I got back on my bike to ride to the hotel two miles away. I couldn't wait to close the door to my room and lock the deadbolt. I peddled faster. Suddenly, and for the first time while I’ve been outdoors in Spain, it began to rain. And then it poured.
I was ready to leave this country first thing in the morning and never come back.
After I checked into the hotel, I locked the door and sat on the bed. I stayed up passed 5 AM replaying the events in my mind, only I imagined other ways it could have gone. Something dark hidden in the recesses of my brain forced me to visualize all of the ways Option 2 could have played out. In my mind I have stabbed him with the hiking pole over and over again. In the stomach, in his chest, in his neck, under his chin. I can't get those images out of my head.
I’ve often wondered how I would handle a situation like this. Although I know I’m ridiculously indecisive, I always thought when push came to shove, I would react on instinct and with more bravery. I thought I was the kind of man who would stick up for himself, and just maybe, the kind of man who would have jabbed him with the hiking pole, pinned him to the ground and broke his goddamned face. As it turns out, that isn’t who I am. I’m the kind of man who stops, weighs all his options, and then makes an informed rational choice, even when being mugged. I think I'm glad for that.
Except that I’m not.
I don’t care about the phone. It's just money. I know I made the right choice. I have absolutely no doubt about that and I appreciate how lucky I am for how things turned out. I just want the fantasy back. I want to go back to believing that when push came to shove, I'd stand up for myself. For once I could set rationality aside and reacted with instinct and fearlessness.

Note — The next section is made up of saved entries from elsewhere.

Lemma insert_fixups_spec F s0 s z p k v n0 :
  focus F s0 s z (T p Red Leaf k v Leaf) -> rbt Black n0 (plug z Leaf) ->
  exists s' t' n', insert_fixups s (Some p) = Ret s' /\ focus F s0 s' [] t' /\ rbt Black n' t' /\
    elements t' = elements (plug z (T p Red Leaf k v Leaf)) /\
    (forall m, all_left z -> left_of m p (plug z (T p Red Leaf k v Leaf)) -> left_of m p t').
Proof.
  intros H Hrb. destruct (rbt_unplug _ _ _ Hrb) as (c & c' & n & Hz & Hleaf & _).
  inversion Hleaf; subst. unfold insert_fixups. look H. rewrite bool_decide_true by done. cbn [VERIFY]. run.
  destruct (insert_fixups_loop_spec F s0 (walk_fuel s) s z (T p Red Leaf k v Leaf) p c 0)
    as (s1 & t1 & c1 & n1 & -> & H1 & Hrb1 & Hel & Hleft); [done|by repeat constructor|done|done| |].
  { pose proof (focus_size _ _ _ _ _ H) as Hsize. pose proof (length_path z). cbn in Hsize. unfold walk_fuel. lia. }
  run. assert (t1 <> Leaf) as Hne.
  { intros ->. rewrite elements_plug in Hel. by destruct (before z). }
  destruct t1 as [|p1 c1' l1 k1 v1 r1]; [done|]. pose proof H1 as (_ & Hroot & _). cbn in Hroot. rewrite Hroot.
  destruct (focus_color _ _ _ _ _ _ Black _ _ _ _ H1) as (s' & -> & H').
  exists s', (T p1 Black l1 k1 v1 r1). inversion Hrb1; subst.
  - exists (S n1). split_and!; [done..|by econstructor|done|]. intros m Hall Hl.
    specialize (Hleft m p Hall ltac:(left) Hl). cbn in Hleft |- *. tauto.
  - exists (S n). split_and!; [done..|]. intros m Hall Hl. apply (Hleft m p Hall ltac:(left) Hl).
Qed.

The next morning, I walked to the grocery store to pick up supplies. I walked down the aisles looking at labels, mentally calculating costs per calorie, putting things in my cart, deciding my choices weren't healthy enough and putting them back.
“You’re still doing it. Quit over-thinking everything!” I silently berated myself. I walked back to the beginning of the first aisle with an empty cart. I breathed in deeply then out.
"Alright, let's do this again."
I was out the door in under ten minutes with two grocery bags in my hands. A small thing, I know, but it's progress.
There was still the matter of what to do next. Rather than sit in my hotel room for the rest of the day weighing my options, I resolved to continue like nothing has changed. I'm riding into Sierra Nevada mountains now to find a remote quiet place to setup camp.